Recuerdo la primera vez que lo vi: En realidad no me cautivó en lo absoluto, no fue "amor a primera vista"; pero sí sobresalía, brillaba entre todos con esa forma de hablar tan elocuente, esa risa contagiosa y esa vibra positiva que irradiaba. Su personalidad: Fuerte, correcta, enfocada. Siempre positivo, siempre con metas claras, siempre entusiasta y optimista.
No sé en qué punto llegamos a ser amigos. Supongo que cuando me di cuenta lo interesante que era conversar con él. Quiero que sepan que me gusta hablar, como se dice acá en Venezuela: "Hasta por los codos", cuando alguien me transmite confianza. Pero esta persona es tan... Fascinante, que podría pasar horas escuchándolo, nada más escuchándolo, oyendo sus ideas, sus metas, sus deseos, su ambición; con sus ojos brillando en cada palabra, sorprendentemente no color miel, sino café oscuro.

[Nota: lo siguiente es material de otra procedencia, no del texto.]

(** * DataHub Soda plugin: the scan-result handler

    A shallow embedding of [datahub_soda_plugin/handler.py] and the
    properties its specification states about it.

    The handler receives JSON documents, so its inputs are dynamically
    typed: every value read out of a check, a metric or a table is an
    arbitrary JSON value, and a value of the wrong shape makes a method
    call raise.  The embedding keeps that: values are [pyval], the
    operations the handler applies to them return an [outcome], and the
    handler itself runs in a monad that threads the observable world
    (the calls made on the emitter, the log, the clock) and propagates
    exceptions until a [try]/[except] catches them. *)

From Stdlib Require Import ZArith String Ascii.
From stdpp Require Import base option list strings pretty gmap.

Set Warnings "-register-all".
Local Open Scope string_scope.
Local Open Scope Z_scope.

(** ** Python values *)

Module Py.

(** A float is kept symbolically: [FFin m e] stands for [m * 2^e]. *)
Inductive pyfloat :=
| FNaN
| FInf (negative : bool)
| FFin (m e : Z).

(** The values [json.load] produces. *)
Inductive pyval :=
| PNone
| PBool (b : bool)
| PInt (z : Z)
| PFloat (f : pyfloat)
| PStr (s : string)
| PList (l : list pyval)
| PDict (d : list (string * pyval)).

(** A [dict] with string keys, in insertion order. *)
Definition pydict := list (string * pyval).

(** The exceptions the handler can meet; all of them derive from
    [Exception], which is what its handlers catch. *)
Inductive exn_class :=
| AttributeError
| TypeError
| ValueError
| OverflowError
| OtherException.

#[global] Instance exn_class_eq_dec : EqDecision exn_class.
Proof. solve_decision. Defined.

Record exn := Exn { exn_kind : exn_class; exn_str : string }.

Inductive outcome (A : Type) :=
| Ret (a : A)
| Raise (e : exn).
Arguments Ret {A} a.
Arguments Raise {A} e.

Definition raise_of {A} (k : exn_class) (msg : string) : outcome A :=
  Raise (Exn k msg).

(** *** Strings *)

(** A string is its sequence of UTF-8 bytes.  [lower_ascii_string]
    folds the letters [A]..[Z] and keeps every other byte: it is what
    [str.lower] does on ASCII text, and on ASCII text only. *)
Definition lower_ascii (c : ascii) : ascii :=
  let n := N_of_ascii c in
  if ((65 <=? n) && (n <=? 90))%N then ascii_of_N (n + 32) else c.

Fixpoint lower_ascii_string (s : string) : string :=
  match s with
  | EmptyString => EmptyString
  | String c s' => String (lower_ascii c) (lower_ascii_string s')
  end.

(** Text without a byte above 127. *)
Fixpoint is_ascii (s : string) : bool :=
  match s with
  | EmptyString => true
  | String c s' => (N_of_ascii c <? 128)%N && is_ascii s'
  end.

(** [needle in hay] for two strings. *)
Fixpoint str_in (needle hay : string) : bool :=
  String.prefix needle hay ||
  match hay with
  | EmptyString => false
  | String _ hay' => str_in needle hay'
  end.

(** [x in [s1, ..., sn]] for a string [x]. *)
Definition str_in_list (x : string) (l : list string) : bool :=
  existsb (String.eqb x) l.

(** *** Dictionaries *)

Fixpoint assoc_lookup {A} (k : string) (d : list (string * A)) : option A :=
  match d with
  | [] => None
  | (k', v) :: d' => if String.eqb k k' then Some v else assoc_lookup k d'
  end.

(** [d.get(k, default)] on a dictionary. *)
Definition dict_get (d : pydict) (k : string) (default : pyval) : pyval :=
  match assoc_lookup k d with
  | Some v => v
  | None => default
  end.

(** [v.get(k, default)] on an arbitrary value: only dictionaries have
    the method. *)
Definition py_get (v : pyval) (k : string) (default : pyval) : outcome pyval :=
  match v with
  | PDict d => Ret (dict_get d k default)
  | _ => raise_of AttributeError "object has no attribute 'get'"
  end.

(** *** Truthiness, iteration, length *)

Definition float_is_zero (f : pyfloat) : bool :=
  match f with
  | FFin m _ => m =? 0
  | _ => false
  end.

(** [bool(v)], the test behind [if v:], [a or b] and [a and b]. *)
Definition py_truthy (v : pyval) : bool :=
  match v with
  | PNone => false
  | PBool b => b
  | PInt z => negb (z =? 0)
  | PFloat f => negb (float_is_zero f)
  | PStr s => negb (String.eqb s "")
  | PList l => match l with [] => false | _ => true end
  | PDict d => match d with [] => false | _ => true end
  end.

Fixpoint chars (s : string) : list pyval :=
  match s with
  | EmptyString => []
  | String c s' => PStr (String c EmptyString) :: chars s'
  end.

(** The items [for x in v] runs through: a list yields its elements, a
    string its characters, a dictionary its keys; nothing else is
    iterable. *)
Definition py_iter (v : pyval) : outcome (list pyval) :=
  match v with
  | PList l => Ret l
  | PStr s => Ret (chars s)
  | PDict d => Ret (map (fun kv => PStr (fst kv)) d)
  | _ => raise_of TypeError "object is not iterable"
  end.

(** [len(v)]. *)
Definition py_len (v : pyval) : outcome nat :=
  match v with
  | PList l => Ret (length l)
  | PStr s => Ret (String.length s)
  | PDict d => Ret (length d)
  | _ => raise_of TypeError "object has no len()"
  end.

(** *** Equality *)

(** The numeric reading shared by [bool], [int] and [float]. *)
Definition num_of (v : pyval) : option pyfloat :=
  match v with
  | PBool b => Some (FFin (if b then 1 else 0) 0)
  | PInt z => Some (FFin z 0)
  | PFloat f => Some f
  | _ => None
  end.

Definition float_eq (x y : pyfloat) : bool :=
  match x, y with
  | FFin m1 e1, FFin m2 e2 =>
      let e := Z.min e1 e2 in
      (m1 * 2 ^ (e1 - e) =? m2 * 2 ^ (e2 - e))
  | FInf a, FInf b => Bool.eqb a b
  | _, _ => false
  end.

(** [a == b]: numbers compare by value across [bool], [int] and
    [float]; strings and lists compare componentwise; dictionaries
    compare as maps, whatever the order of their items. *)
Fixpoint py_eq (a b : pyval) {struct a} : bool :=
  match a, b with
  | PNone, PNone => true
  | PStr s, PStr t => String.eqb s t
  | PList l, PList m =>
      (fix go (l m : list pyval) {struct l} : bool :=
         match l, m with
         | [], [] => true
         | x :: l', y :: m' => py_eq x y && go l' m'
         | _, _ => false
         end) l m
  | PDict d, PDict e =>
      Nat.eqb (length d) (length e) &&
      (fix go (d : list (string * pyval)) : bool :=
         match d with
         | [] => true
         | (k, v) :: d' =>
             match assoc_lookup k e with
             | Some w => py_eq v w
             | None => false
             end && go d'
         end) d
  | _, _ =>
      match num_of a, num_of b with
      | Some x, Some y => float_eq x y
      | _, _ => false
      end
  end.

(** [v is None]. *)
Definition is_none (v : pyval) : bool :=
  match v with
  | PNone => true
  | _ => false
  end.

(** [x in [v1, ..., vn]]. *)
Definition py_in_list (x : pyval) (l : list pyval) : bool :=
  existsb (py_eq x) l.

(** [isinstance(v, (int, float))]; [bool] is a subclass of [int]. *)
Definition is_int_or_float (v : pyval) : bool :=
  match v with
  | PBool _ | PInt _ | PFloat _ => true
  | _ => false
  end.
(** * Stall-detection callback of [script/exercice7.py]

    A shallow embedding of the Gurobi progress callback that stops a MIP
    search once the relative gap has not improved for 15 seconds, and the
    properties of the stall monitor it implements.

    Python's [float] is IEEE 754 binary64; it is modelled by Rocq's
    primitive [float], whose operations are the same correctly rounded
    binary64 operations.  Python's [int] is modelled by [Z].  The message
    the callback prints before it stops the solver is not modelled.

    Facts that hold for all floats are obtained from the Standard
    Library's specification of the primitive operations ([FloatAxioms],
    over [SpecFloat]); facts about given numbers are computed. *)

From Stdlib Require Import ZArith List Bool Lia Floats.
Import ListNotations.

Set Warnings "-inexact-float".

(* ===================================================================== *)
(** * Python values and exceptions *)
(* ===================================================================== *)

Module Py.

(** The exceptions the operators used by the callback can raise. *)
Inductive exn : Type :=
| ZeroDivisionError
| TypeError.

(** Outcome of a computation that may raise. *)
Inductive result (A : Type) : Type :=
| Ok (a : A)
| Raise (e : exn).

Arguments Ok {A} a.
Arguments Raise {A} e.

Definition bind {A B : Type} (r : result A) (k : A -> result B) : result B :=
  match r with
  | Ok a => k a
  | Raise e => Raise e
  end.

(** [max(a, b)] on two floats: the first argument is kept unless the
    second compares strictly greater ([b > a]). *)
Definition max (a b : float) : float :=
  if PrimFloat.ltb a b then b else a.

(** [x / y] on floats: raises on a zero divisor (of either sign),
    otherwise the IEEE quotient. *)
Definition truediv (x y : float) : result float :=
  if PrimFloat.eqb y 0%float then Raise ZeroDivisionError
  else Ok (PrimFloat.div x y).

(** [x - y] where [y] is an attribute that may still hold [None]:
    [float - None] raises [TypeError]. *)
Definition sub_opt (x : float) (y : option float) : result float :=
  match y with
  | Some t => Ok (PrimFloat.sub x t)
  | None => Raise TypeError
  end.

End Py.

Notation "x <- c ;; k" := (Py.bind c (fun x => k))
  (at level 61, c at next level, right associativity).

(* ===================================================================== *)
(** * The callback of exercice7.py *)
(* ===================================================================== *)

Open Scope float_scope.

(** [GRB.Callback.MIP], the code with which the solver invokes the
    callback while it explores the MIP tree. *)
Definition GRB_Callback_MIP : Z := 3%Z.

(** What [model.cbGet] answers inside one invocation of the callback. *)
Record Model : Type := mkModel {
  MIP_SOLCNT : Z;       (* number of feasible solutions found *)
  MIP_OBJBND : float;   (* best known bound *)
  MIP_OBJBST : float    (* best known objective *)
}.

(** [class CallbackData]: the state kept between two invocations. *)
Record CallbackData : Type := mkCallbackData {
  last_gap_change_time : option float;
  last_gap : float
}.

(** [CallbackData.__init__]. *)
Definition CallbackData_init : CallbackData :=
  {| last_gap_change_time := None; last_gap := infinity |}.

(** The two module-level parameters of the stopping criterion.  The
    duration is the Python int [15]; a float is compared with an int by
    value, and 15 is a binary64 number. *)
Definition max_time_between_gap_updates : float := 15.
Definition epsilon_to_compare_gap : float := 1e-4.

(** What one invocation asks of the solver: [TERMINATE] when it called
    [model.terminate()], [CONTINUE] when it just returned. *)
Inductive Decision : Type := CONTINUE | TERMINATE.

(** Lines 28-31: the relative MIP gap. *)
Definition mip_gap (best_obj best_bound : float) : Py.result float :=
  if best_obj =? 0 then Py.Ok infinity
  else Py.truediv (abs (best_obj - best_bound)) (Py.max 1e-10 (abs best_obj)).

(** [callback(model, where, cbdata=cbdata)].  [now] is what [time.time()]
    returns during this invocation (it is read at most once).  The result
    is the new content of [cbdata] and the decision, or the exception that
    escapes. *)
Definition callback (cbdata : CallbackData) (where_ : Z) (model : Model)
    (now : float) : Py.result (CallbackData * Decision) :=
  if negb (where_ =? GRB_Callback_MIP)%Z then Py.Ok (cbdata, CONTINUE)
  else
    let solcount := MIP_SOLCNT model in
    if (solcount =? 0)%Z then Py.Ok (cbdata, CONTINUE)
    else
      let best_bound := MIP_OBJBND model in
      let best_obj := MIP_OBJBST model in
      gap <- mip_gap best_obj best_bound ;;
      if last_gap cbdata =? infinity then
        Py.Ok ({| last_gap_change_time := Some now; last_gap := gap |}, CONTINUE)
      else if epsilon_to_compare_gap <? last_gap cbdata - gap then
        Py.Ok ({| last_gap_change_time := Some now; last_gap := gap |}, CONTINUE)
      else
        elapsed <- Py.sub_opt now (last_gap_change_time cbdata) ;;
        if max_time_between_gap_updates <? elapsed then
          Py.Ok (cbdata, TERMINATE)
        else Py.Ok (cbdata, CONTINUE).

(** The monitor's entry point: an invocation in the MIP phase. *)
Definition evaluate (cbdata : CallbackData) (snapshot : Model) (now : float)
    : Py.result (CallbackData * Decision) :=
  callback cbdata GRB_Callback_MIP snapshot now.

(* ===================================================================== *)
(** * Runs: the successive invocations made by [model.optimize] *)
(* ===================================================================== *)

(** One invocation: the [where] code, the solver's figures and the clock. *)
Record Call : Type := mkCall {
  call_where : Z;
  call_model : Model;
  call_now : float
}.

(** An evaluate call: an invocation in the MIP phase. *)
Definition evaluate_call (snapshot : Model) (now : float) : Call :=
  mkCall GRB_Callback_MIP snapshot now.

(** The callback invoked on each call in turn, sharing one [cbdata];
    an exception ends the run.  The result is the final state and the
    decisions in order. *)
Fixpoint run (cbdata : CallbackData) (calls : list Call)
    : Py.result (CallbackData * list Decision) :=
  match calls with
  | [] => Py.Ok (cbdata, [])
  | c :: rest =>
      r <- callback cbdata (call_where c) (call_model c) (call_now c) ;;
      r' <- run (fst r) rest ;;
      Py.Ok (fst r', snd r :: snd r')
  end.

(** The content of [cbdata] before the first call and after each call of
    a run, in order. *)
Fixpoint states (cbdata : CallbackData) (calls : list Call) : list CallbackData :=
  cbdata ::
  match calls with
  | [] => []
  | c :: rest =>
      match callback cbdata (call_where c) (call_model c) (call_now c) with
      | Py.Ok r => states (fst r) rest
      | Py.Raise _ => []
      end
  end.

(** States a run started on a fresh [CallbackData()] can be in. *)
Inductive reachable : CallbackData -> Prop :=
| reachable_init : reachable CallbackData_init
| reachable_step s where_ model now s' d :
    reachable s ->
    callback s where_ model now = Py.Ok (s', d) ->
    reachable s'.

(** The two states of the monitor, told apart the way the callback does:
    by whether [last_gap] still holds the initial [inf]. *)
Inductive Phase : Type := AWAITING_FIRST_SOLUTION | TRACKING.

Definition phase (cbdata : CallbackData) : Phase :=
  if last_gap cbdata =? infinity then AWAITING_FIRST_SOLUTION else TRACKING.

(** In the TRACKING state the time of the last improvement is recorded. *)
Definition tracking_has_time (cbdata : CallbackData) : Prop :=
  (last_gap cbdata =? infinity) = false -> last_gap_change_time cbdata <> None.

(** A call in which the monitor observes a snapshot with a solution. *)
Definition observes_solution (c : Call) : bool :=
  (call_where c =? GRB_Callback_MIP)%Z && (0 <? MIP_SOLCNT (call_model c))%Z.
(** Whenever the counting of [CountVotes] returns on an election with a
    seat to fill, no seat remains and every count is 0 or below the
    quota. *)
Theorem CountVotes_result_is_settled
  (e : Election) (fuel : nat) (quota : Z) (cands : list Candidate) (sr : Z) :
  0 < Seats e ->
  quota_of (TotalVotes e) (Seats e) = Some quota ->
  tally fuel e = Returns (cands, sr) ->
  settled quota cands /\ sr <= 0.
Proof.
  intros Hs Hq Ht. unfold tally in Ht. rewrite Hq in Ht.
  apply (count_loop_settled _ _ _ _ _ Ht). right. exact Hs.
Qed.

Lemma CountVotes_result_is_settled_witness :
  settled 2 [mkCandidate "A" 0; mkCandidate "B" 1; mkCandidate "C" 1] /\ 0 <= 0.
Proof.
  apply (CountVotes_result_is_settled Inputs.scenario 1 2
           [mkCandidate "A" 0; mkCandidate "B" 1; mkCandidate "C" 1] 0).
  - simpl. lia.
  - reflexivity.
  - reflexivity.
Defined.

End StoredResultFacts.

(** ** stvVote.sol: whose ballot [countVotes] reads *)

Section STVVoteCountFacts.

Import Invariants.

Local Open Scope N_scope.

Lemma STVVote_quota_value (V seats : N) :
  V <= Uint.max -> 1 <= seats < Uint.max ->
  STVVote.quota_of V seats = Some (V / (seats + 1) + 1)
  /\ (1 <= V -> V / (seats + 1) + 1 <= V).
Proof.
  intros HV Hs. unfold STVVote.quota_of, Uint.add, Uint.div.
  destruct (N.leb_spec (seats + 1) Uint.max) as [_|]; [|lia].
  destruct (N.eqb_spec (seats + 1) 0) as [|_]; [lia|].
  assert (Hq : V / (seats + 1) <= V / 2) by (apply N.div_le_compat_l; lia).
  assert (Hh : 2 * (V / 2) <= V) by (apply N.Div0.mul_div_le).
  generalize dependent (V / (seats + 1)). intros q Hq.
  generalize dependent (V / 2). intros h Hq Hh.
  destruct (N.leb_spec (q + 1) Uint.max) as [_|]; [|unfold Uint.max in *; lia].
  split; [reflexivity|lia].
Qed.
(** The [match data:] statement. The patterns are tried in the order of the
    source: a record with ["seq"] (an integer) and ["case"]; a record with
    ["caught"]; a record whose ["skipped"] is [True]; a record with
    ["did_fail_fast"]; any other record. *)
Definition dispatch (metadata : RunMetadata.t datetime)
    (cases : gmap Seq TestCase) (summary : Summary.t) (data : record)
  : except turn :=
  match data !! "seq" ≫= as_Seq, data !! "case" with
  | Some seq, Some case =>
      if decide (is_Some (cases !! seq)) then
        raise (InvalidBowtieReport (DuplicateCase seq))
      else
        (* case["dialect"] = metadata.dialect; TestCase.from_dict of it *)
        match case with
        | JObject members =>
            let* case :=
              TestCase_from_dict (RunMetadata.dialect metadata)
                (without "dialect" members) in
            ret (Next (<[seq := case]> cases) summary)
        | _ => raise TypeError
        end
  | _, _ =>
      if decide (is_Some (data !! "caught")) then
        let* error := CaseErrored_new data in
        let* summary := Summary.with_result summary (Errored error) in
        ret (Next cases summary)
      else
        match data !! "skipped" with
        | Some (JBool true) =>
            let* skip := CaseSkipped_new (delete "skipped" data) in
            let* summary := Summary.with_result summary (Skipped skip) in
            ret (Next cases summary)
        | _ =>
            match data !! "did_fail_fast" with
            | Some did_fail_fast => ret (Break did_fail_fast)
            | None =>
                let* result := CaseResult_from_dict data in
                let* summary := Summary.with_result summary (Result result) in
                ret (Next cases summary)
            end
        end
  end.

(** The [for data in iterator] loop, from the state [cases], [summary] and
    [did_fail_fast = False]. Besides the three variables it returns the
    records the iterator still holds when the loop is left. *)
Fixpoint consume (metadata : RunMetadata.t datetime)
    (cases : gmap Seq TestCase) (summary : Summary.t) (iterator : list record)
  : except (gmap Seq TestCase * Summary.t * json * list record) :=
  match iterator with
  | [] => ret (cases, summary, JBool false, [])
  | data :: iterator =>
      let* turn := dispatch metadata cases summary data in
      match turn with
      | Next cases summary => consume metadata cases summary iterator
      | Break did_fail_fast => ret (cases, summary, did_fail_fast, iterator)
      end
  end.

Café oscuro, oscuro, como el café fuerte, tal y como me gusta por las mañanas.
Y así pasó, a tal punto en el que me di cuenta que la parte preferida de mis días, eran nuestras no muy largas, pero reconfortantes conversaciones.
También recuerdo la última vez que lo vi: Fuerte, con sus brazos impulsándolo siempre hacia adelante, su uniforme de jugador número 14 en su espalda, algo sudoroso pero enfocado. Lucía atractivo, qué digo atractivo; lucía guapo, mejor dicho, guapísimo, desde las gradas donde lo esperaba. Con una canción de rock alternativo que me gusta mucho pero que ahora no recuerdo, de fondo. Como promocionándolo, como un catálogo de príncipes azules para llevar, que podía ser mío. Y quería.
Puedo decir que intenté unas 4567894098 veces durante ese torneo, decirle que mi amor por el quema con la intensidad de mil soles, pero no pude. Quería hablar, pero no podía, no salían las palabras. A decir verdad, es la única persona que hasta ahora, me da miedo confesárselo.
¿No les ha pasado?
Aunque, si te pones a pensar... ¿Qué puedo perder? ¿Una gran amistad, tal vez? —Está bien, sí, perder eso la verdad es que me dolería, sólo un poco— Probablemente nunca se lo diga, y jamás lo sepa. Probablemente sea una boba —muy probablemente— , y ya es algo que se ha imaginado. Guardarse los sentimientos y encerrarlos en un frasquito de cristal, bien cerradito, para no espantarlo. Sí, suena bien. Hasta que sea el momento de dejarlos salir —si es que ese momento llega—.
¡Qué más da! Algún día lo sabrá —o no—, ¡qué importa! Me reconforta pensar que siempre puedo tener esas conversaciones interesantes cuando lo necesite, que siempre estará ahí; justo como me lo ha hecho saber —y hasta ahora, lo ha cumplido—. Eso, hasta lo momentos, debería bastar.
PD: Si estás leyendo esto, amor platónico. Sí, tienes demasiadas excelentes cualidades. Pero mi favorita es la forma en la que te ríes. Por favor, ríe siempre, contagia tu felicidad a los demás. La risa es la mejor cura, y más si es una como la tuya.